I'd also call this feature brittle.

Anytime that a coder modifies a function, the safe/unsafe-ness of the function will have to be audited.

People complain about comments getting out of sync with the code - seems like the same thing will occur with safe/unsafe comments attached to functions unless the developers are diligent enough to verify nothing has changed on any PR.

My other quibble from the article concerns:

   ...It requires going through the AST. And since the static analysis is mostly statically scoped, it doesn’t require heavy cross-file analysis. It can be single-file based, very limited scope. 

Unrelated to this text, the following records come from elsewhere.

(** A world in which nothing is configured to fail and no session is set. *)
Definition offline : agent :=
  {| self_config := self_config kiosk;
     self_device_id := self_device_id kiosk;
     self_session := false;
     self_websocket := None;
     history := [] |}.

(** A world in which the reboot command fails at once. *)
Definition failing_reboot : world :=
  steady_world (Raise (Exc OSError)) (Raise (Exc ClientError)) (Raise (Exc OSError)).

(** A batch in which the first two commands fail. *)
Definition rough_batch : list json :=
  [JObj [("type", JStr "restart")];
   JObj [("type", JStr "install_app"); ("data", JStr "editor")];
   configure 1].

(** A stream with two frames that closes normally. *)
Definition short_stream : stream :=
  {| link := 7%nat;
     inbound := [Parsed ping_message; Garbled "??"];
     ending := Ret tt |}.

Definition serving : world :=
  steady_world (Ret tt) (Raise (Exc ClientError)) (Ret short_stream).

(** A host on which /proc/cpuinfo can be read, and no other file. *)
Definition cpu_only_host : host :=
  {| uname_nodename := "kiosk";
     uname_release := "6.1.0";
     uname_machine := "x86_64";
     utcnow_isoformat := "2024-01-01T00:00:00+00:00";
     read_text := fun path =>
       if String.eqb path "/proc/cpuinfo"
       then inr ("processor : 0" ++ String Telemetry.newline "model name : Test CPU")%string
       else inl OSError;
     disk_usage := fun _ => inr (100, 40, 60)%Z;
     ip_addr_show := inr (0%Z, "1: lo: <LOOPBACK,UP>");
     path_exists := fun _ => false;
     py_int := fun _ => inl ValueError;
     py_float := fun _ => inl ValueError |}.

Definition cpu_only_world : world :=
  {| running_at := fun _ => true;
     host_at := fun _ => cpu_only_host;
     subprocess_run := fun _ _ => Ret tt;
     session_post := fun _ _ _ _ => Raise (Exc ClientError);
     websockets_connect := fun _ _ _ => Raise (Exc OSError);
     websocket_send := fun _ _ _ => Ret tt;
     asyncio_sleep := fun _ _ => Ret tt |}.



(** ** Ground lemmas *)

Lemma after_nil s : after s [] = s.
Proof. destruct s; unfold after; simpl; now rewrite app_nil_r. Qed.

Lemma after_after s evs1 evs2 : after (after s evs1) evs2 = after s (evs1 ++ evs2).
Proof. unfold after; simpl; now rewrite app_assoc. Qed.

The most impressive C++ static analyzer I've seen is Intrinsa's PREfix product, bought by Microsoft back in the 1990s. They parsed the C++ code using a purchased C++ frontend parser (can't recall the company name, but there are only a handful of companies that sell this stuff) and stored the data references in a database. Then they'd do dataflow analysis of the codebase looking for bugs.

They came out with PREfast which does simpler realtime static analysis (more like lint really) and VC contains a version of this. I think the MS DDK also includes a static code analyzer based on this.

But considering the effort put into guiding the AI versus rolling your own code in your spare time and having to reload the context for your static analyzer while dumping out work-related information, we're taking baby steps into a new age/paradigm for software development.

Just think if this article had been posted five or ten years ago. The technology isn't perfect and it has a long ways to go. Let's hope we don't go down too many wrong paths.